*** DATA PROVIDED

(* ===== verification/LowerStmt.v ===== *)
(** * Emitting statements and bodies ([lower/stmt.go], [capture.go], [bridge.go])

    A [finally] block is emitted once for every path out of its [try]; the
    blocks a jump crosses are a stack, the innermost first, as are the targets
    of break and continue. *)
From S2P Require Import Prelude.
From S2P Require Import Token SourceFile Ast AstWalk Types Fold Sym Emitter LowerExpr.
From S2P Require CodeWriter Op Desc.

(** ** What pass one leaves for a body ([declare.go], [bridge.go]) *)

Record initEntry := mkInit { inField : option var; inInit : option Node; inBlock : option Block; inPos : Z }.

(** [explicit] is the [ConstructorCall] the body opens with. *)
Record ctorPlan := mkCtorPlan { inits : list initEntry; explicit : option Stmt; bodyFrom : nat }.

Record bridgeRec := mkBridge { brName : bytes; brFrom : bytes; brTo : bytes }.

(** [pbMethod] is the [MethodBuilder]; [pbM] the symbol. *)
Record pendingBody := mkPending {
  pbMethod : nat;
  pbM : option meth;
  pbBody : option Block;
  pbCtor : option ctorPlan;
  pbClinit : option (list initEntry);
  pbBridge : option bridgeRec;
  pbAccessor : option (accessorRec * bytes);
  pbLambda : option Node }.

Section Statements.
Context `{Program, Site, Missing, Emits}.

(** ** Finally blocks *)

Definition inlineFinally (b : Block) : Emit unit :=
  saved ← get finallys;
  _ ← put (set_finallys []);
  _ ← rBlock b;
  put (set_finallys saved).

Definition runFinallys (down : nat) : Emit unit :=
  l ← get finallys;
  each (fun r => inlineFinally (fblock r)) (take (length l - down) l).

(** ** Blocks *)

Definition block (b : Block) : Emit unit :=
  match b with
  | mkBlock _ _ Stmts _ => mark ← slots_mark; _ ← each rStmt Stmts; slots_release mark
  end.

Definition exprStmt (x : Expr) : Emit unit :=
  match x with
  | AssignExpr _ LHS Op _ _ RHS => assign LHS Op RHS false
  | UnaryExpr _ Op _ X =>
      if (Op =? INC) || (Op =? DEC) then incdec X Op false false else _ ← rExpr x; pop (Type_ x)
  | PostfixExpr _ X Op _ => incdec X Op false false
  | _ => _ ← rExpr x; pop (Type_ x)
  end.
(* ===== verification/LowerKeeps.v ===== *)
(** * What the emitter adds

    Whatever it walks, the emitter only adds calls to those it has made; it
    names no label but those it creates on the way and those it was given (the
    targets of the enclosing statements and of its caller), and leaves the
    enclosing frames as they were.  So a body is one [MethodBuilder.Code] can
    take. *)
From S2P Require Import Prelude.
From S2P Require Import Token SourceFile Ast AstWalk Types Fold Sym Emitter LowerExpr LowerStmt.
From S2P Require CodeWriter CodeProof CodeFrame Op Desc MethodLoop Builder.

Import CodeFrame(uses, creates, scoped).

(** ** The relation *)

Definition created (l : list CodeWriter.cmd) : nat := length (filter (fun x => creates x = 1%nat) l).

(** The labels given: those that may be named, and those that may be marked. *)
Record scope := mkScope { names : nat -> Prop; marks : nat -> Prop }.

Definition with_label (D : scope) (l : nat) : scope := mkScope (fun x => names D x \/ x = l) (fun x => marks D x \/ x = l).

Definition given (D : scope) (e : emitter) : Prop :=
  (forall l, names D l -> (l < nlabels e)%nat) /\ (forall l, marks D l -> (l < nlabels e)%nat) /\
  Forall (fun f => names D (brk f) /\ forall c, cont f = Some c -> names D c) (frames e).

Definition mark_of (x : CodeWriter.cmd) : list nat := match x with CodeWriter.CMark l => [l] | _ => [] end.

******

→ TO DO
Scan the entries above, and wherever a line holds the string "Types", copy it.

→ EXPECTED ANSWER
From S2P Require Import Token SourceFile Ast AstWalk Types Fold Sym Emitter LowerExpr.
From S2P Require Import Token SourceFile Ast AstWalk Types Fold Sym Emitter LowerExpr LowerStmt.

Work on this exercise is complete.